Dataset excerpts:
(* ===== verification/GenProps.v ===== *)
(** The properties of the code generator, from a whole chain down to the pieces
    of code it is made of.  Each is applied to the concrete chain, packet and
    kernel of [Demo]. *)

From S2P Require Import Prelude Bytes Bpf Helper Hook Hookopts Matcher BfSet Sys Map Rule.
From S2P Require Import Chain Printer Serial Log Btf Program Elf Block BlockExec Fixups Context Symbolic Match.
From S2P Require Import Stubs KernelSpec GenIp4 GenIp6 GenL4 Swich Flavors GenMeta Stub GenSet Prologue.
From S2P Require Import Ipv6 Load Fds Generate Frame Correct Demo.

(** * Chains *)

(** C1: the program generated and loaded for a chain, run by the interpreter
    from the end of its prologue on a packet described by the runtime context,
    exits within as many steps as it has instructions, with the return value
    the hook gives to the verdict of the first rule that decides, or of the
    policy; the packet's mark, the logs and the counters are those of the rules
    that matched. *)
Theorem loaded_chain_correct `{CgenEnv} {W : Type} `{Kernel W} (c : bf_chain) `{!StubHelpers W} `{!KernelSpec W c}
    (fl : bf_flavor) (lo : layout) {K : Type} `{Sys K} (tok : Z) p0 p1 p2 (k k' : K)
    (ext : callee -> call_sem W) (map_ptr map_value_ptr : Z -> Z) :
  env_ok -> Forall (rule_ok c fl lo) (chain_rules c) -> is_Some (get_verdict fl (chain_policy c)) ->
  bf_hook_to_flavor (chain_hook c) = Some fl ->
  bf_program_new c = Ok p0 -> bf_program_generate p0 = Ok (tt, p1) ->
  bf_program_load tok (p1, k) = (Ok tt, (p2, k')) ->
  Z.of_nat (img_size p1) < 2 ^ 15 ->
  sim_env (prog_fds p2) (elfstubs_location p2) ext map_ptr map_value_ptr (prog_used p2) ->
  exists ps, generate_start p0 = Ok (tt, ps) /\
    forall pk (s : vm W), ctx_rel lo pk s ->
      exists fuel s', (fuel <= img_size p1)%nat /\
        run ext map_ptr map_value_ptr fuel (prog_img p2) (img_size ps) s =
          Exited (verdict_ret fl (fst (chain_sem c pk (world s)))) s' /\
        ctx_rel lo (fst (snd (chain_sem c pk (world s)))) s' /\
        world s' = snd (snd (chain_sem c pk (world s))).
Proof. intros. eapply loaded_chain_runs; eassumption. Qed.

▶ **Task to carry out**: Exact copies of the line with "sim_env (prog_fds p2)" and of every later line in the entries make up the whole answer.

▶ **Completed task**:
  sim_env (prog_fds p2) (elfstubs_location p2) ext map_ptr map_value_ptr (prog_used p2) ->
  exists ps, generate_start p0 = Ok (tt, ps) /\
    forall pk (s : vm W), ctx_rel lo pk s ->
      exists fuel s', (fuel <= img_size p1)%nat /\
        run ext map_ptr map_value_ptr fuel (prog_img p2) (img_size ps) s =
          Exited (verdict_ret fl (fst (chain_sem c pk (world s)))) s' /\
        ctx_rel lo (fst (snd (chain_sem c pk (world s)))) s' /\
        world s' = snd (snd (chain_sem c pk (world s))).
Proof. intros. eapply loaded_chain_runs; eassumption. Qed.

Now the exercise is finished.